The Ninth Circuit yesterday in Alday v. Raytheon affirmed a summary judgment order in favor of a class of retirees from Raytheon which required Raytheon to continue to pay insurance premiums. Since 1972 Raytheon and its predecessor Hughes Missile Systems paid insurance premium of healthcare coverage for early retirees and their dependents until age 65. This was done according to a series of collective bargaining agreements (CBAs). In 2004 Raytheon changed its policies and limits its contributions to premiums for this class of retirees and began charging the plaintiffs monthly payments for their healthcare. Naturally the retirees sued for breach of the CBAs and also alleged violations of the Labor Management Relations Act (29
U.S.C. § 185) and Employee Retirement Income Security (ERISA, 29 U.S.C. § 1132).

The district court granted the plaintiffs motion for summary judgment. The district court concluded that the CBAs obligated Raytheon to continue to pay the premiums. The appeals court described the dispute as a matter of contract interpretation.” The CBAs contained an express duration. In subsequent ERISA plans Raytheon reserved rights to itself to terminate the payments. The court however found repeated statements where “Raytheon expressly agreed to continue to pay premiums for medical insurance for the plaintiffs until retirees and their spouses became 65 years of age” (Slip Opinion pg. 15). The court held that Raytheon’s agreements therefore survived the expiration of the CBAs and couldn’t be unilaterally terminated by Raytheon using the rights it had reserved.

In a separate order Raytheon moved for judgment on the pleadings. The plaintiffs sought punitive and extra contractual damages, which the district court found them not entitled to. The Ninth Circuit stated that it didn’t need to determine whether the exceptions for such damages existed because the plaintiffs failed to alleged sufficient facts supporting their claim (pg. 15).

The court is rather run of the mill contracts interpretation opinion. It presents no new law.

Summary Judgment and the Americans with Disabilities Act

The Ninth Circuit issued an opinion today in EEOC v. UPS (http://www.ca9.uscourts.gov/datastore/opinions/2010/08/27/08-56874.pdf).

The court reversed the district court's grant of summary judgment in favor of UPS. Notably the court held that summary judgment is not appropriate where "there is a disputed issue of fact" concerning the effectiveness of modifications made by the employer" where the "employer was aware or should have been aware that" the modifications made were not effective(pg. 17).

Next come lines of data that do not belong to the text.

(** [case 2] and [case 3] of a container. *)
Definition container_close (closing : Z) (j : jem) (m : list Z) (s len total : Z) : option result :=
  '(go, (j, m, s, len, total)) ←
    (if jstart j =? 2 then m ← wr m s closing; Some (negb (len - 1 =? 0), (with_start j 3, m, s + 1, len - 1, total + 1))
     else Some (true, (j, m, s, len, total)));
  if negb go then Some (j, m, total) else
  Some (with_value (if jstart j =? 3 then with_complete j true else j), m, total).

(** Freeing the last machine of the list: [next] itself, unless it has one. *)
Definition drop_next (j : jem) (n : jem) : option jem :=
  match next n with None => Some (with_complete (with_next j None) true) | Some _ => None end.

Fixpoint jem_encode_value (fuel : nat) (j : jem) (m : list Z) (s len : Z) : option result :=
  match fuel with
  | O => None
  | S fuel' =>
      if negb ((0 <=? state j) && (state j <=? 3)) then Some (j, m, -1) else
      if state j =? jem_encode_state_value then Some (j, m, 0) else
      '((c, _)) ← ptr j;
      '(go, (j, m, s, len, total)) ← encode_key_part j m s len;
      if negb go then Some (j, m, total) else
      match c.2 with
      | JNull => Some (j, m, -1)
      | JString str => '(j, m, r) ← jem_encode_value_string j str m s len; finish_value j m total r
      | JBool b => '(j, m, r) ← jem_encode_bool j b m s len; finish_value j m total r
      | JNumber d => '(j, m, r) ← jem_encode_number j d m s len; finish_value j m total r
      | JArray _ => encode_container fuel' 91 93 j m s len total
      | JObject _ => encode_container fuel' 123 125 j m s len total
      end
  end
with encode_container (fuel : nat) (opening closing : Z) (j : jem) (m : list Z) (s len total : Z) : option result :=
  match fuel with
  | O => None
  | S fuel' =>
      (* case 0 *)
      '(go, (j, m, s, len, total)) ←
        (if jstart j =? 0 then m ← wr m s opening; Some (negb (len - 1 =? 0), (with_start j 1, m, s + 1, len - 1, total + 1))
         else Some (true, (j, m, s, len, total)));
      if negb go then Some (j, m, total) else
      (* case 1 *)
      '(go, (j, m, s, len, total)) ←
        (if jstart j =? 1 then
           '(j, m, r) ← jem_encode_obj fuel' j m s len;
           if r <? 0 then Some (false, (j, m, s, len, -1)) else
           if complete j then Some (negb (len - r =? 0), (with_complete (with_start j 2) false, m, s + r, len - r, total + r))
           else Some (false, (j, m, s + r, len - r, total + r))
         else Some (true, (j, m, s, len, total)));
      if negb go then Some (j, m, total) else
      container_close closing j m s len total
  end
with jem_encode_obj (fuel : nat) (j : jem) (m : list Z) (s len : Z) : option result :=
  match fuel with
  | O => None
  | S fuel' =>
      if len =? 0 then Some (j, m, 0) else
      let n := match next j with Some n => n | None => machine_init None end in
      n ← (match ptr n, complete n with
           | None, false => '(c, _) ← ptr j; Some (machine_init (first_child c.2))
           | _, _ => Some n
           end);
      obj_loop fuel' j n m s len 0
  end
with obj_loop (fuel : nat) (j n : jem) (m : list Z) (s len ret : Z) : option result :=
  match fuel with
  | O => None
  | S fuel' =>
      match ptr n with
      | None =>
          if complete n then j ← drop_next j n; Some (j, m, ret) else Some (with_next j (Some n), m, ret)
      | Some p =>
          if complete n && (len =? 0) then Some (with_next j (Some n), m, ret) else
          '(n, m, s, len, ret) ←
            (if complete n then m ← wr m s 44; Some (with_complete n false, m, s + 1, len - 1, ret + 1)
             else Some (n, m, s, len, ret));
          if len =? 0 then Some (with_next j (Some n), m, ret) else
          '(n, m, r) ← jem_encode_value fuel' n m s len;
          if ret <? 0 then Some (with_next j (Some n), m, -1) else
          let n := if complete n then with_complete (machine_init (json_next p)) true else n in
          obj_loop fuel' j n m (s + r) (len - r) (ret + r)
      end
  end
.

(** Number of nodes of a tree. *)
Fixpoint nodes (v : JsonNode) : nat :=
  match v with
  | JArray els => S (list_sum (map nodes els))
  | JObject ms => S (list_sum (map (fun kv => nodes kv.2) ms))
  | _ => 1
  end.

(** Four steps for each node and its place in the list of its parent. *)
Definition part_fuel (j : jem) : nat := match ptr j with Some (c, _) => 4 * nodes c.2 | None => 1 end.

Definition json_encode_init (node : JsonNode) : jem := machine_init (Some ((None, node), [])).
(** [json_encode_machine_fin]: the machines behind [next] are freed too. *)
Definition json_encode_machine_fin (j : jem) : jem :=
  mk_jem (state j) (jstart j) (complete j) (if negb (sb_size (buffer j) =? 0) then sb_free (buffer j) else buffer j) None None.
Definition json_encode_fin (j : jem) : jem := json_encode_machine_fin j.

Definition json_encode_part (j : jem) (m : list Z) (s len : Z) : option result := jem_encode_value (part_fuel j) j m s len.

End with_malloc.

(** Encoding in parts of the given sizes, one after the other in a memory. *)
Fixpoint encode_parts (malloc : Z -> option (list Z)) (j : jem) (m : list Z) (s : Z) (sizes : list Z) : option (jem * list Z * Z) :=
  match sizes with
  | [] => Some (j, m, s)
  | n :: sizes' =>
      '(j, m, r) ← json_encode_part malloc j m s n;
      if r <? 0 then None else encode_parts malloc j m (s + r) sizes'
  end.

Definition test_parts (v : JsonNode) (sizes : list Z) : option (list Z * bool) :=
  '(j, m, s) ← encode_parts test_malloc (json_encode_init v) (replicate 100 0) 0 sizes;
  Some (take (Z.to_nat s) m, complete j).

Definition test_tree : JsonNode :=
  JObject [(lit "k", JArray [JNumber (double_of_Z 12); JBool true; JString (Some (34 :: lit "a"))]); (lit "z", JObject [(lit "q", JBool false)])].
Example parts_1 : test_parts test_tree (replicate 50 1) = Some (js "{'k':[12,true,'\'a'],'z':{'q':false}}", true).
Proof. by vm_compute. Qed.
Example parts_7 : test_parts test_tree (replicate 10 7) = Some (js "{'k':[12,true,'\'a'],'z':{'q':false}}", true).
Proof. by vm_compute. Qed.
Example parts_100 : test_parts test_tree [60] = Some (js "{'k':[12,true,'\'a'],'z':{'q':false}}", true).
Proof. by vm_compute. Qed.
(** An empty array never completes: the parts after the bracket are empty. *)
Example empty_array_stuck : test_parts (JArray []) [5; 5; 5; 5] = Some (lit "[", false).
Proof. by vm_compute. Qed.
(** A null cannot be encoded. *)
Example null_rejected : json_encode_part test_malloc (json_encode_init JNull) (replicate 9 0) 0 9 =
  Some (with_state (json_encode_init JNull) jem_encode_state_delim, replicate 9 0, -1).
Proof. by vm_compute. Qed.
(** Backslashes and control characters are not escaped. *)
Example backslash_not_escaped : test_parts (JString (Some (lit "a\"))) [9] = Some (js "'a\'", true).
Proof. by vm_compute. Qed.

(** ** Strings in parts *)

Definition esc (c : Z) : list Z := if is_escape c then [92; c] else [c].
Definition body (s : list Z) : list Z := concat (map esc s).
(** The quoted text with quotation marks escaped, and only them. *)
Definition equote (s : list Z) : list Z := 34 :: body s ++ [34].

Definition takeZ {A} (n : Z) (l : list A) : list A := take (Z.to_nat n) l.
Definition dropZ {A} (n : Z) (l : list A) : list A := drop (Z.to_nat n) l.

Lemma takeZ_cons {A} n (x : A) l : 0 < n -> takeZ n (x :: l) = x :: takeZ (n - 1) l.
Proof. intros Hn. unfold takeZ. by replace (Z.to_nat n) with (S (Z.to_nat (n - 1))) by lia. Qed.
Lemma takeZ_0 {A} (l : list A) : takeZ 0 l = [].
Proof. done. Qed.
Lemma takeZ_nil {A} n : takeZ n (@nil A) = [].
Proof. apply take_nil. Qed.
Lemma dropZ_0 {A} (l : list A) : dropZ 0 l = l.
Proof. apply drop_0. Qed.
Lemma dropZ_cons {A} n (x : A) l : 0 < n -> dropZ n (x :: l) = dropZ (n - 1) l.
Proof. intros Hn. unfold dropZ. by replace (Z.to_nat n) with (S (Z.to_nat (n - 1))) by lia. Qed.
Lemma takeZ_length {A} n (l : list A) : 0 <= n -> zlen (takeZ n l) = Z.min n (zlen l).
Proof. intros Hn. unfold takeZ. zl. Qed.
Lemma dropZ_length {A} n (l : list A) : 0 <= n -> zlen (dropZ n l) = Z.max 0 (zlen l - n).
Proof. intros Hn. unfold dropZ. zl. Qed.
Lemma takeZ_all {A} n (l : list A) : zlen l <= n -> takeZ n l = l.
Proof. intros Hn. unfold takeZ. apply take_ge. zl. Qed.
Lemma dropZ_all {A} n (l : list A) : zlen l <= n -> dropZ n l = [].
Proof. intros Hn. unfold dropZ. apply drop_ge. zl. Qed.
Lemma takeZ_app {A} n (a b : list A) : 0 <= n -> takeZ n (a ++ b) = takeZ n a ++ takeZ (n - zlen a) b.
Proof. intros Hn. unfold takeZ. rewrite take_app. f_equal. f_equal. zl. Qed.
Lemma dropZ_app {A} n (a b : list A) : 0 <= n -> dropZ n (a ++ b) = dropZ n a ++ dropZ (n - zlen a) b.
Proof. intros Hn. unfold dropZ. rewrite drop_app. f_equal. f_equal. zl. Qed.
Lemma dropZ_dropZ {A} n k (l : list A) : 0 <= n -> 0 <= k -> dropZ k (dropZ n l) = dropZ (n + k) l.
Proof. intros Hn Hk. unfold dropZ. rewrite drop_drop. f_equal. lia. Qed.

Lemma encoded_strlen_equote s : encoded_strlen s = zlen (equote s).
Proof.
  unfold encoded_strlen, equote. assert (H : forall n, foldl (fun total c => (if is_escape c then total + 1 else total) + 1) n s = n + zlen (body s)).
  { induction s as [|c s IH]; intros n; cbn [foldl]; [unfold body; cbn; zl|]. rewrite IH.
    change (body (c :: s)) with (esc c ++ body s). rewrite zlen_app. unfold esc. destruct (is_escape c); zl. }
  rewrite H. zl.
Qed.

Lemma body_app a b : body (a ++ b) = body a ++ body b.
Proof. unfold body. by rewrite map_app, concat_app. Qed.

Lemma body_cons c s : body (c :: s) = esc c ++ body s.
Proof. done. Qed.

(** From [k] to [k'] the bytes [w] were written. *)
Record writes (k k' : cursor) (w : list Z) : Prop := {
  w_out : wrn (out k) (pos k) w = Some (out k');
  w_pos : pos k' = pos k + zlen w;
  w_offset : offset k' = offset k + zlen w;
  w_len : len k' = len k - zlen w;
}.

(** There is room for [len] more bytes. *)
Definition room (k : cursor) : Prop := 0 <= len k /\ 0 <= pos k /\ pos k + len k <= zlen (out k).

Lemma writes_nil k : room k -> writes k k [].
Proof. intros (? & ? & ?). split; rewrite ?zlen_nil; try lia. apply wrn_nil. lia. Qed.

Lemma writes_app k k1 k2 w1 w2 : writes k k1 w1 -> writes k1 k2 w2 -> writes k k2 (w1 ++ w2).
Proof.
  intros [Ho1 Hp1 Hf1 Hl1] [Ho2 Hp2 Hf2 Hl2]. split; rewrite ?zlen_app; try lia.
  rewrite <- (wrn_compose _ _ _ _ _ Ho1), <- Hp1. done.
Qed.

Lemma writes_room k k' w : room k -> writes k k' w -> zlen w <= len k -> room k'.
Proof.
  intros (? & ? & ?) [Ho Hp _ Hl] Hw. apply wrn_length in Ho. unfold room, zlen in *. lia.
Qed.

Lemma put_advance k c : room k -> len k <> 0 ->
  exists k1, put k c = Some k1 /\ writes k (advance k1) [c] /\ room (advance k1).
Proof.
  intros Hr Hl. pose proof Hr as (? & ? & ?). unfold put. rewrite wr_wrn.
  destruct (wrn_Some (out k) (pos k) [c]) as [m Hm]; [lia | change (zlen [c]) with 1; lia|]. rewrite Hm.
  cbn [mbind option_bind]. eexists. split; [done|].
  assert (Hw : writes k (advance (mk_cursor m (pos k + 1) (offset k) (len k))) [c]) by by split.
  split; [done|]. apply (writes_room k _ [c] Hr Hw). change (zlen [c]) with 1. lia.
Qed.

Under the ADA employers must make "reasonable accommodations" to qualified individuals unless the employer can show that such accommodations would impose an undue hardship. The court carefully outlined what makes a reasonable accommodation:
EEOC regulations define the term reasonable accommodation:

“[m]odifications or adjustments that enable a covered entity’s employee with a disability to enjoy equal benefits and privileges of employment as are enjoyed
by its other similarly situated employees without disabilities.” 29 C.F.R. § 1630.2(o)(1)(iii).

“An ineffective ‘modification’or ‘adjustment’ will not accommodate a disabled individual’s limitations.” Barnett, 535 U.S. at 400. Ineffective modifications
therefore are not accommodations. Cf. Humphrey v. Mem’l Hosps. Ass’n, 239 F.3d 1128, 1137 (9th Cir. 2001)(“An appropriate reasonable accommodation must be effective,
in enabling the employee to perform the duties of the position.” (internal quotation marks omitted)).

“The reasonablenessof an accommodation is ordinarily a question of
fact.” Lujan v. Pac. Mar. Ass’n, 165 F.3d 738, 743 (9th Cir.
1999)."


The court's summary judgment analysis circumscribes a new limit in the circuit on the application of summary judgment in ADA cases. A limit that may creep into other areas of employment discrimination.